# Saved data entries:
(** ** Escapes *)

Lemma unescape_plain c s : c ≠ backslash → unescape (String c s) = String c (unescape s).
Proof. intros H. cbn. destruct s; [done|]. by rewrite (proj2 (Ascii.eqb_neq _ _) H). Qed.
Lemma unescape_escape s : unescape (escape s) = s.
Proof.
  induction s as [|c s IH]; [done|]. cbn [escape]. destruct (Ascii.eqb c backslash) eqn:E1; [apply Ascii.eqb_eq in E1 as ->|].
  { rewrite !str_app_cons, str_app_nil_l. cbn [unescape]. cbn. by rewrite IH. }
  destruct (Ascii.eqb c quote) eqn:E2; [apply Ascii.eqb_eq in E2 as ->|].
  { rewrite !str_app_cons, str_app_nil_l. cbn. by rewrite IH. }
  destruct (Ascii.eqb c "010") eqn:E3; [apply Ascii.eqb_eq in E3 as ->|].
  { rewrite !str_app_cons, str_app_nil_l. cbn. by rewrite IH. }
  rewrite str_app_cons, str_app_nil_l. apply Ascii.eqb_neq in E1. by rewrite unescape_plain, IH.
Qed.
Definition value_item (t : string) : Prop :=
  (∃ c, t = String c "" ∧ c ≠ quote ∧ c ≠ backslash) ∨ (∃ c, t = String backslash (String c "") ∧ is_nl c = false).
Lemma escape_items s : ∃ ts, escape s = String.concat "" ts ∧ Forall value_item ts.
Proof.
  induction s as [|c s (ts & E & H)]; [by exists []|]. cbn [escape]. rewrite E.
  destruct (Ascii.eqb c backslash) eqn:E1; [|destruct (Ascii.eqb c quote) eqn:E2; [|destruct (Ascii.eqb c "010") eqn:E3]];
    eexists (_ :: ts); rewrite concat_cons; (split; [reflexivity|]); constructor; try done; [right; by eexists..|].
  left. eexists. split; [done|]. split; [by apply Ascii.eqb_neq|by apply Ascii.eqb_neq].
Qed.
Lemma escape_plain f s : f backslash = true → f quote = true → f "n"%char = true → all_chars f s = true → all_chars f (escape s) = true.
Proof.
  intros Hb Hq Hn. induction s as [|c s IH]; [done|]. cbn [all_chars escape]. intros [Hc Hs]%andb_true_iff. rewrite all_chars_app, IH by done.
  destruct (Ascii.eqb c backslash); [by cbn; rewrite Hb|]. destruct (Ascii.eqb c quote); [by cbn; rewrite Hb, Hq|].
  destruct (Ascii.eqb c "010"); [by cbn; rewrite Hb, Hn|]. by cbn; rewrite Hc.
Qed.

(** ** Labels *)

Lemma run_value {A} (k : pos → option A) x b s g v : k (mkPos (last_byte b (escape v)) (String quote s) g) = Some x →
  run (Star true label_item) k (mkPos b (escape v +:+ String quote s) g) = Some x.
Proof.
  intros Hk. destruct (escape_items v) as (ts & E & Hts). rewrite E in *. apply (star_items label_item value_item); [..|done|exact Hk].
  - intros t s' b' k' [(c & -> & H1 & H2)|(c & -> & H)]; unfold label_item; rewrite ?str_app_cons, ?str_app_nil_l.
    + rewrite run_alt_first, run_cls; [done| |by apply run_cls_no, Ascii.eqb_neq].
      by rewrite (proj2 (Ascii.eqb_neq quote c)), (proj2 (Ascii.eqb_neq backslash c)).
    + rewrite run_alt_second by done. rewrite run_seq. unfold one. rewrite !run_cls; [done|by rewrite H|done].
  - by intros t [(c & -> & _)|(c & -> & _)].
  - intros b' k'. done.
Qed.
Lemma match_label l b s : label_ok l = true →
  match_at labelPair b (write_label l +:+ s) = Some ([(2%nat, escape l.2); (1%nat, l.1)], String.length (write_label l)).
Proof.
  destruct l as [[|c n] v]; unfold label_ok, write_label; cbn [fst snd]; [done|]. intros [[Hc Hn]%andb_true_iff _]%andb_true_iff.
  unfold match_at, labelPair. rewrite run_seq. rewrite <- !str_app_assoc.
  rewrite (str_app_cons quote), <- (str_app_assoc (escape v)), (str_app_cons quote ""), str_app_nil_l.
  apply run_word; [done|done|done|]. rewrite run_seq. change ("=" +:+ ?t) with (String "=" t).
  unfold one. rewrite run_cls by done. rewrite run_seq, run_cls by done. rewrite run_seq, run_grp. apply run_value. cbn [before rest groups].
  rewrite run_cls by done. cbn [groups rest]. rewrite between_app. f_equal. f_equal.
  rewrite !str_app_cons. cbn [String.length]. rewrite !str_length_app. cbn [String.length]. rewrite !str_length_app. cbn. lia.
Qed.
Lemma write_label_nonempty l : label_ok l = true → write_label l ≠ "".
Proof. destruct l as [[|c n] v]; [done|]. intros _. unfold write_label. cbn [fst]. by rewrite str_app_cons. Qed.
Lemma Join_cons a b l sep : Join (a :: b :: l) sep = a +:+ sep +:+ Join (b :: l) sep.
Proof. done. Qed.
Lemma find_labels ls b : forallb label_ok ls = true →
  find_all_from labelPair 0 b (Join (write_label <$> ls) ",") = (λ l, [(2%nat, escape l.2); (1%nat, l.1)]) <$> ls.
Proof.
  revert b. induction ls as [|l ls IH]; intros b; [done|]. cbn [forallb]. intros [Hl Hls]%andb_true_iff.
  pose proof (write_label_nonempty l Hl) as Hne. destruct ls as [|l' ls].
  - cbn [fmap list_fmap Join String.concat]. rewrite <- (str_app_nil_r (write_label l)). by rewrite (find_all_match _ _ _ _ _ Hne (match_label l b "" Hl)).
  - cbn [fmap list_fmap]. rewrite Join_cons, (find_all_match _ _ _ _ _ Hne (match_label l b _ Hl)). f_equal.
    change ("," +:+ ?t) with (String "," t). rewrite find_all_pass; [by apply IH|]. unfold match_at, labelPair. rewrite run_seq, run_grp, run_seq. by apply run_cls_no.
Qed.
Lemma read_labels ls : forallb label_ok ls = true → sample_labels (Join (write_label <$> ls) ",") = foldl (λ m l, <[l.1 := l.2]> m) ∅ ls.
Proof.
  intros H. unfold sample_labels, FindAllStringSubmatch. rewrite find_labels by done. generalize (∅ : fields). clear H.
  induction ls as [|l ls IH]; intros m; [done|]. cbn [fmap list_fmap foldl]. rewrite IH. f_equal. unfold group. cbn. by rewrite unescape_escape.
Qed.

(** ** Samples *)

Lemma no_brace ls : forallb label_ok ls = true → all_chars (λ c, negb (Ascii.eqb "}" c)) (Join (write_label <$> ls) ",") = true.
Proof.
  assert (∀ l, label_ok l = true → all_chars (λ c, negb (Ascii.eqb "}" c)) (write_label l) = true) as Hl.
  { intros [[|c n] v]; [done|]. unfold label_ok, write_label. cbn [fst snd name_ok]. intros [[Hc Hn]%andb_true_iff Hv]%andb_true_iff.
    assert (∀ d, label_char d = true → negb (Ascii.eqb "}" d) = true) as Hd.
    { intros d. destruct (Ascii.eqb "}" d) eqn:E; [|done]. by apply Ascii.eqb_eq in E as <-. }
    rewrite !all_chars_app. cbn [all_chars]. rewrite Hd by (unfold label_char; by rewrite Hc). rewrite !all_chars_app, escape_plain by done.
    by rewrite (all_chars_mono label_char (λ c, negb (Ascii.eqb "}" c)) n Hd Hn). }
  induction ls as [|l ls IH]; [done|]. cbn [forallb]. intros [H1 H2]%andb_true_iff. destruct ls as [|l' ls]; [by apply Hl|].
  cbn [fmap list_fmap]. rewrite Join_cons, !all_chars_app, Hl by done. apply (IH H2).
Qed.
Lemma run_number {A} (k : pos → option A) x b n g : number_ok n = true → k (mkPos (last_byte (Some " "%char) n) "" ((3%nat, n) :: g)) = Some x →
  run (Seq (Plus (Cls blank)) (Grp 3 (Plus (Cls (λ c, negb (blank c)))))) k (mkPos b (String " " n) g) = Some x.
Proof.
  unfold number_ok. intros [Hn Hne]%andb_true_iff Hk. destruct n as [|c n]; [done|]. cbn [all_chars] in Hn. apply andb_true_iff in Hn as [Hc Hn].
  assert (∀ d, negb (is_space d) = true → negb (blank d) = true) as Hd.
  { intros d. unfold blank. cbn [existsb]. repeat (destruct (Ascii.eqb d _) eqn:E; [by apply Ascii.eqb_eq in E as ->|clear E]). done. }
  rewrite run_seq. unfold Plus at 1. rewrite run_seq, run_cls by done.
  change (String c n) with ("" +:+ String c n). apply star_cls; [done|exact (proj1 (negb_true_iff _) (Hd c Hc))|].
  change ("" +:+ String c n) with (String c n). rewrite <- (str_app_nil_r (String c n)). unfold Plus.
  apply run_word; [by apply Hd|eapply all_chars_mono; [exact Hd|done]|done|]. exact Hk.
Qed.
Lemma read_sample x : sample_ok x = true → ∃ g, FindStringSubmatch sampleLine (write_sample x) = Some g
  ∧ group 1 g = series x ∧ group 3 g = number x ∧ sample_labels (group 2 g) = foldl (λ m l, <[l.1 := l.2]> m) ∅ (labels x).
Proof.
  destruct x as [[|c q] ls n]; unfold sample_ok, write_sample; cbn [series labels number name_ok]; [done|].
  intros [[[[Hc Hq]%andb_true_iff Hls]%andb_true_iff Hn]%andb_true_iff _]%andb_true_iff.
  assert (∃ g, match_at sampleLine None (String c q +:+ label_text ls +:+ " " +:+ n) = Some (g, String.length (String c q +:+ label_text ls +:+ " " +:+ n))
    ∧ group 1 g = String c q ∧ group 3 g = n ∧ group 2 g = Join (write_label <$> ls) ",") as (g & Hg & G1 & G3 & G2).
  2: { exists g. split_and!; [by eapply find_here|done|done|]. rewrite G2. by apply read_labels. }
  unfold match_at, sampleLine. rewrite run_seq, run_bot.
  destruct ls as [|l ls]; cbn [label_text].
  - eexists. split_and!.
    + rewrite run_seq. apply run_word; [done|done|done|]. rewrite run_seq, run_opt_no by done.
      rewrite str_app_nil_l. change (" " +:+ n) with (String " " n). apply run_number; [done|]. cbn [groups rest]. by rewrite Nat.sub_0_r.
    + done.
    + done.
    + done.
  - eexists. split_and!.
    + rewrite run_seq. rewrite <- !str_app_assoc. apply run_word; [done|done|done|]. rewrite run_seq. apply run_opt.
      change ("{" +:+ ?t) with (String "{" t). rewrite run_seq. unfold one. rewrite run_cls by done. rewrite run_seq, run_grp.
      apply star_cls; [by apply no_brace|done|]. cbn [before rest groups]. rewrite between_app.
      change ("}" +:+ ?t) with (String "}" t). rewrite run_cls by done. change (" " +:+ n) with (String " " n). apply run_number; [done|]. cbn [groups rest].
      by rewrite Nat.sub_0_r.
    + done.
    + done.
    + done.
Qed.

# Problem description:
Show every line from the entries that includes the word "assert".

# Written answer:
  assert (∀ l, label_ok l = true → all_chars (λ c, negb (Ascii.eqb "}" c)) (write_label l) = true) as Hl.
    assert (∀ d, label_char d = true → negb (Ascii.eqb "}" d) = true) as Hd.
  assert (∀ d, negb (is_space d) = true → negb (blank d) = true) as Hd.
  assert (∃ g, match_at sampleLine None (String c q +:+ label_text ls +:+ " " +:+ n) = Some (g, String.length (String c q +:+ label_text ls +:+ " " +:+ n))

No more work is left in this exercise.